Communication difficulties are a very common part of couples work, sometimes the more we say the less understood we feel! It is easy to judge ourselves by our intention, and others by their impact. When someone speaks, we process what they say through our own ‘filters’ made up of our attitudes, beliefs, values and context. We do not hear what they mean, we hear what it meant to us. Peeling back and exploring these aspects of ourselves is a key part of couples work, once you understand HOW you hear what you hear, you are at choice to change the way you listen. This just might change the situation drastically.

If your goal is to change your partner, couples counselling may not be for you. In couples counselling you will be encouraged to take responsibility for expressing your wants and needs, but that does not mean they will always be met. The counsellor is there to help you both express yourselves openly and respectfully, they are not an arbitrator or mediator. Being open to changing yourself is key to successful couples work.

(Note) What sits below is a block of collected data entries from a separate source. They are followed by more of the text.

(** The options, the file system and the path functions. *)
Variable maxDepth maxEntries : nat.
Variable ignores : string -> bool.
Variable readdir : string -> option (list Dirent).
Variable stat : string -> option Kind.
Variable join : string -> string -> string.
Variable relative : string -> string -> string.
Variable root : string.

(** The branch for a directory: it is counted and listed, and queued
    when it is above [maxDepth]. *)
Definition listDir (fullPath relPath : string) (entryDepth : nat)
  (st : Listing) : Listing :=
  {| l_entries := l_entries st ++ [mkEntry relPath true entryDepth];
     l_totalFiles := l_totalFiles st; l_totalDirs := S (l_totalDirs st);
     l_truncated := l_truncated st;
     l_queue :=
       if entryDepth <? maxDepth then l_queue st ++ [(fullPath, entryDepth)]
       else l_queue st |}.

(** The branch for a file. *)
Definition listFile (relPath : string) (entryDepth : nat) (st : Listing)
  : Listing :=
  {| l_entries := l_entries st ++ [mkEntry relPath false entryDepth];
     l_totalFiles := S (l_totalFiles st); l_totalDirs := l_totalDirs st;
     l_truncated := l_truncated st; l_queue := l_queue st |}.

(** The loop [for (const entry of dirEntries)] for the directory [dir]
    at depth [depth]. *)
Fixpoint scan (dir : string) (depth : nat) (dirEntries : list Dirent)
  (st : Listing) : Listing :=
  match dirEntries with
  | [] => st
  | entry :: rest =>
      let name := d_name entry in
      if maxEntries <=? length (l_entries st) then
        {| l_entries := l_entries st; l_totalFiles := l_totalFiles st;
           l_totalDirs := l_totalDirs st; l_truncated := true;
           l_queue := l_queue st |}
      else if ignores name then scan dir depth rest st
      else
        let fullPath := join dir name in
        let relPath :=
          if truthy (relative root fullPath) then relative root fullPath
          else name in
        let entryDepth := depth + 1 in
        match d_kind entry with
        | K_dir => scan dir depth rest (listDir fullPath relPath entryDepth st)
        | K_file => scan dir depth rest (listFile relPath entryDepth st)
        | K_other =>
            match stat fullPath with
            | Some K_dir =>
                scan dir depth rest (listDir fullPath relPath entryDepth st)
            | Some K_file =>
                scan dir depth rest (listFile relPath entryDepth st)
            | _ => scan dir depth rest st
            end
        end
  end.

(** The loop [while (queue.length > 0 && entries.length < maxEntries)],
    for at most [fuel] rounds; [None] when the rounds do not
    suffice. *)
Fixpoint drain (fuel : nat) (st : Listing) : option Listing :=
  match l_queue st with
  | [] => Some st
  | (dir, depth) :: rest =>
      if maxEntries <=? length (l_entries st) then Some st
      else
        match fuel with
        | 0 => None
        | S fuel' =>
            let st :=
              {| l_entries := l_entries st; l_totalFiles := l_totalFiles st;
                 l_totalDirs := l_totalDirs st;
                 l_truncated := l_truncated st; l_queue := rest |} in
            match readdir dir with
            | None => drain fuel' st
            | Some dirEntries => drain fuel' (scan dir depth dirEntries st)
            end
        end
  end.

(** [buildDirectoryInfo(root, options)], the loop taking at most [fuel]
    rounds. *)
Definition buildDirectoryInfo (fuel : nat) : option DirectoryInfo :=
  st ← drain fuel
         {| l_entries := []; l_totalFiles := 0; l_totalDirs := 0;
            l_truncated := false; l_queue := [(root, 0)] |};
  Some {| info_root := root; info_totalFiles := l_totalFiles st;
          info_totalDirs := l_totalDirs st; info_entries := l_entries st;
          info_truncated :=
            if maxEntries <=? length (l_entries st) then true
            else l_truncated st |}.

(** What the loops keep: the totals count the entries by type, there are
    at most [maxEntries] of them, [truncated] is only set when there are
    that many, an entry is at depth 1 at least and, but for the ones of
    the root, [maxDepth] at most, and the directories queued are above
    [maxDepth]. *)
Definition orderly (st : Listing) : Prop :=
  l_totalDirs st = length (filter (fun e => entry_isDir e = true) (l_entries st))
  /\ l_totalFiles st
     = length (filter (fun e => entry_isDir e = false) (l_entries st))
  /\ length (l_entries st) <= maxEntries
  /\ (l_truncated st = true -> length (l_entries st) = maxEntries)
  /\ Forall (fun e => 1 <= entry_depth e <= 1 `max` maxDepth) (l_entries st)
  /\ Forall (fun q => q.2 < 1 `max` maxDepth) (l_queue st).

With this in mind, it is important to know that couples counselling is not able to solve deep individual issues where it is these that are impacting the couple relationship. Sometimes it is useful to pause or end the couples counselling to give one or both partners time to have individual support. Working with more than one counsellor at once is not generally recommended because it is not usually in the best interests of the client.

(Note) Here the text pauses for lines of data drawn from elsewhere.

(** C2. The same event while the removable-media flag is clear, on a
    path that does not pass the e-mail test: exactly one alert is
    logged, the Medium one, and the decision is allow / "No threat
    detected" / low. *)
Theorem sensitive_write_without_usb_is_allowed (w : World) (p a text : string) :
  a = "created" \/ a = "modified" ->
  _is_text_file (flavour w) p = true ->
  fs w p = Content text ->
  content_has_keyword (keywords_pattern (self w)) text = true ->
  usb_detected (self w) = false ->
  email_name p = false ->
  exists new,
    handle_file_access p a w
    = (Returns {| action := "allow"; reason := "No threat detected";
                  alert_level := "low" |},
       add_logs new w)
    /\ filter is_alert new
       = [ {| levelname := WARNING;
              message := "ALERT (MEDIUM): Sensitive data found in file: "
                         ++ p |} ].
Proof.
  intros A T F C U E. apply created_or_modified_iff in A.
  destruct (check_result_found w p text T F C) as [R L].
  exists (logs_of w p a). split.
  - rewrite handle_file_access_run. unfold decision_of.
    now rewrite A, R, U, E.
  - unfold logs_of, exfiltration_logs, email_logs.
    rewrite A, R, L, U, E. cbn [fst andb].
    cbn [filter].
    change (is_alert {| levelname := INFO;
                        message := "File " ++ a ++ ": " ++ p |}) with false.
    change (is_alert (activity_record a p)) with false.
    cbv iota. rewrite app_nil_r, filter_app, filter_alert_found_logs.
    reflexivity.
Qed.

Lemma sensitive_write_without_usb_is_allowed_witness :
  exists new,
    handle_file_access "notes.txt" "created" (Examples.world false)
    = (Returns {| action := "allow"; reason := "No threat detected";
                  alert_level := "low" |},
       add_logs new (Examples.world false))
    /\ filter is_alert new
       = [ {| levelname := WARNING;
              message := "ALERT (MEDIUM): Sensitive data found in file: "
                         ++ "notes.txt" |} ].
Proof.
  apply (sensitive_write_without_usb_is_allowed (Examples.world false)
           "notes.txt" "created" "this is confidential").
  - left; reflexivity.
  - reflexivity.
  - reflexivity.
  - reflexivity.
  - reflexivity.
  - reflexivity.
Defined.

What to look for in a therapist

If you are considering couples counselling, you will want to find a counsellor who is specifically trained to work with couples. Don’t hesitate to ask what their qualification is and when and where they completed it, and to check out the quality of this before proceeding. Couples and individual work are quite different in approach and technique, an experienced individual counsellor will not necessarily be able to offer the support you need.

Professionals should be registered, or ideally accredited, with a professional body, UKCP, BACP and COSRT are the ones to look out for. Also check that the counsellor has regular clinical supervision with a supervisor who is specifically trained in couples work, and is actively practicing. This makes sure they are receiving current, appropriate clinical guidance when they need it. You may also want to check out the counsellors continuing professional development - when did they last do top up learning, and how do they keep themselves up to date?

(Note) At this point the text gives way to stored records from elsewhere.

(** Heading mode on without a heading range. *)
Definition no_range_cfg : UniformBodyVelocityCommandCfg :=
  {| asset_name := "robot";
     body_name := "leg1link4";
     resampling_time_range := (10, 10);
     rel_standing_envs := 2 / 100;
     rel_heading_envs := 1;
     heading_command := true;
     heading_control_stiffness := 1 / 2;
     ranges := {| lin_vel_x := (1 / 2, 1 / 2);
                  lin_vel_y := (- (1 / 2), 1 / 2);
                  ang_vel_z := (0, 0);
                  heading := None |} |}.

(** Two environments; 200 steps in the longest interval of
    [vehicle_cfg]. *)
Definition env2 : Env := {| num_envs := 2; step_dt := 1 / 20 |}.

(** Both bodies at the identity orientation and at rest, except for a
    roll rate of the first. *)
Definition data2 : RobotData :=
  {| body_quat_w := [Quat 1 0 0 0; Quat 1 0 0 0];
     body_lin_vel_w := [zero3; zero3];
     body_ang_vel_w := [Vec3 1 0 0; zero3] |}.

(** Commands sampled from [play_ranges]; the first environment stands. *)
Definition standing_self : UniformBodyVelocityCommand :=
  {| vel_command_b := [Vec3 (1 / 10) 0 0; Vec3 (1 / 10) 0 0];
     heading_target := [0; 0];
     is_heading_env := [false; false];
     is_standing_env := [true; false];
     error_vel_xy := [0; 0];
     error_vel_yaw := [0; 0] |}.

(** Commands sampled from the ranges of [vehicle_cfg]; the first
    environment is heading-controlled and stands. *)
Definition heading_self : UniformBodyVelocityCommand :=
  {| vel_command_b := [Vec3 (1 / 2) 0 0; Vec3 (1 / 2) (1 / 4) 0];
     heading_target := [0; 0];
     is_heading_env := [true; false];
     is_standing_env := [true; false];
     error_vel_xy := [0; 0];
     error_vel_yaw := [0; 0] |}.

(** The forward command (1, 0) with zeroed metrics. *)
Definition forward_self : UniformBodyVelocityCommand :=
  {| vel_command_b := [Vec3 1 0 0; Vec3 1 0 0];
     heading_target := [0; 0];
     is_heading_env := [false; false];
     is_standing_env := [false; false];
     error_vel_xy := [0; 0];
     error_vel_yaw := [0; 0] |}.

Couples counselling is NOT individual counselling

Couples counselling moves at a different pace to individual counselling. Having another person in the room who can respond, real time, to what you are saying provides an immediate feedback loop which can be both beneficial and challenging. Sometimes we all pull the wool over our eyes, not wanting to really acknowledge what is happening. In couples counselling it is hard to deceive yourself or the counsellor because not only is the way you relate there in the room to be observed, but also your partner may well say what they think and feel, shining a light into areas you find uncomfortable.

Couples counselling tends to progress more quickly than one to one work, it also tends to be more dynamic and challenging. It’s far more common for a client to leave a couples session part way through for this reason. My advice is to begin with the end in mind, if you have a good, strong reason for being in counselling then you are more likely to be open to exploring the uncomfortable.

Be careful what you wish for

Couples counselling is often criticised, even though the research findings are that when conducted well, and when both partners are still invested in the relationship, it can be very effective. Do be aware that like any therapy, it will have effects. If deep down you want things to stay as they are, then couples counselling will not be for you. Simply having a third person observe and reflect back the dynamic of your relating changes things, you can’t unknow things that you learn about yourself or each other.

Things do often get worse before they get better, this is a normal part of any therapeutic work but is particularly evident in couples work. Be clear what it is you both want from couples counselling before you go, this will help your counsellor to focus on what matters most to you.